Der gerade erstellte erste "Index für Entwicklungsengagement" (CDI), hierzulande Geberbewertungsindex genannt, bewertet 21 reiche Nationen daraufhin, ob ihre Politik in den Bereichen Auslandshilfe, Handel, Einwanderung, Investitionen, Friedenserhaltung und Umweltschutz armen Ländern eher hilft oder schadet. Warum schneiden die zwei größten Hilfegeber der Welt - die USA und Japan - in dieser Rangliste am schlechtesten ab? Warum schadet Norwegens Handelspolitik den Entwicklungsländern und warum rangieren die Niederlande auf Platz eins?
von Center for Global Development und Foreign Policy
Führende Politikerinnen und Politiker in den reichsten Nationen der Welt verkünden regelmäßig, dass sie leidenschaftlich wünschen, der Armut weltweit ein Ende zu setzen. Bei hochrangigen Zusammenkünften und Gipfeltreffen drängen sie die Vertreter der Entwicklungsländer, gegen die Korruption vorzugehen, die Inflation zu verringern und mit Entschlossenheit Haushaltsdefizite abzubauen. Sie rühmen sich auch ihrer Ausgaben für die Auslandshilfe - derzeit rund 58 Milliarden US-Dollar pro Jahr - und rufen einander doch mit schöner Regelmäßigkeit dazu auf, mehr Mittel bereitzustellen.
Diese Zielsetzungen und Bemühungen sind lobenswert, das steht außer Frage. Aber Geldtransfers in arme Länder sind bei weitem nicht der einzige und noch nicht einmal der wichtigste Weg, wie reiche Länder arme Länder beeinflussen. Tatsächlich verschleiert die Diskussion um die Auslandshilfe den entscheidenden Einfluss, den andere Politikfelder reicher Länder auf die Entwicklung armer Länder haben. Bis jetzt zumindest.
Der erste vom Center for Global Development und der Zeitschrift Foreign Policy vorgelegte jährliche Geberbewertungsindex (Commitment to Development Index, CDI), wörtlich übersetzt Index für Entwicklungsengagement) bewertet einige der reichsten Staaten der Welt anhand der Frage, wie stark ihre Politik die wirtschaftliche und soziale Entwicklung armer Länder fördert oder behindert. Der CDI betrachtet über das reine Volumen der Auslandshilfe hinaus die Politik in den Bereichen Handel, Umwelt, Investitionen, Migration und Friedenserhaltung. In dieser ersten Ausgabe des Index wird eine Rangliste von 21 Staaten - unter ihnen Australien, Japan, Kanada, Neuseeland, die USA und die meisten Länder Westeuropas - erstellt.

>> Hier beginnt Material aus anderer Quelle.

(* ===== verification/StoreIsolation.v ===== *)
(** * The store keeps tenants apart

    The well-formedness invariant of [memStore], its preservation, and the
    refinement that makes the tenancy contract of [store.go] precise: the
    shared store behaves, for each tenant, exactly like a private store that
    holds only that tenant's rows.  Every theorem is over all the
    tenant-scoped operations of the [Store] interface at once, through the
    command type [Op]. *)

From stdpp Require Import base gmap strings list.
From Stdlib Require Import ZArith Lia.
From S2P Require Import Prelude GoStrings Tenancy Store StoreLoops.
Import memStore.

(** ** Well-formed stores *)
Record WF (m : memStore) : Prop := {
  wf_id : ∀ id inst, instances m !! id = Some inst → ci_id inst = id;
  wf_reg : ∀ id inst, instances m !! id = Some inst → is_Some (tenants m !! ci_tenant inst);
  wf_sync : ∀ id st, syncs m !! id = Some st →
    ss_instance st = id ∧ ∃ inst, instances m !! id = Some inst ∧ ci_tenant inst = ss_tenant st;
  wf_tok : ∀ id tok, tokens m !! id = Some tok →
    ∃ inst, instances m !! id = Some inst ∧ ci_tenant inst = tok_tenant tok
}.

(** ** Commands: the tenant-scoped operations of the interface *)
Inductive Op :=
| OpEnsureTenant
| OpCreate (connector display config status : string) (maxInstances : Z)
| OpList
| OpGet (id : string)
| OpDelete (id : string)
| OpGetSync (id : string)
| OpSetSync (st : SyncState)
| OpPutToken (id ciphertext : string)
| OpGetToken (id : string)
| OpDeleteToken (id : string)
| OpCount
| OpPurge
| OpResidue
| OpUsage
| OpSetStatus (status : string)
| OpGetPersonalization
| OpPutPreferences (profileJSON : string)
| OpAppendFeedback (ev : FeedbackEvent)
| OpUpdateWeights (update : string → Z → result StoreErr (string * Z))
| OpResetLearning.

Bei der Bewertung des Entwicklungsengagements dieser Länder verteilt der CDI Pluspunkte für großzügige Auslandshilfe, eine aufgeschlossene Einwanderungspolitik, wesentliche Beiträge zu friedenserhaltenden Maßnahmen und kräftige ausländische Direktinvestitionen in Entwicklungsländer. Abzüge gibt es bei finanzieller Hilfe für korrupte Regime, für die Behinderung von Einfuhren aus Entwicklungsländern und für jegliche Politik, die gemeinsame Umweltressourcen schädigt. Auch wenn die Regierungen und Führungspersönlichkeiten armer Länder letztlich selbst dafür verantwortlich sind, die vielen Herausforderungen der Entwicklung anzunehmen, können und sollten reiche Länder ihre Politik ändern, um wirtschaftliches Wachstum und soziale Entwicklung in ärmeren Ländern zu fördern. Der CDI beleuchtet und bewertet die Politik der reichen Länder, nicht ihre spätere Auswirkung. Dieser Ansatz betont, was jedes reiche Land - ungeachtet seiner Größe und Einflusssphäre - tun kann, um die Entwicklungschancen in der Welt zu verbessern.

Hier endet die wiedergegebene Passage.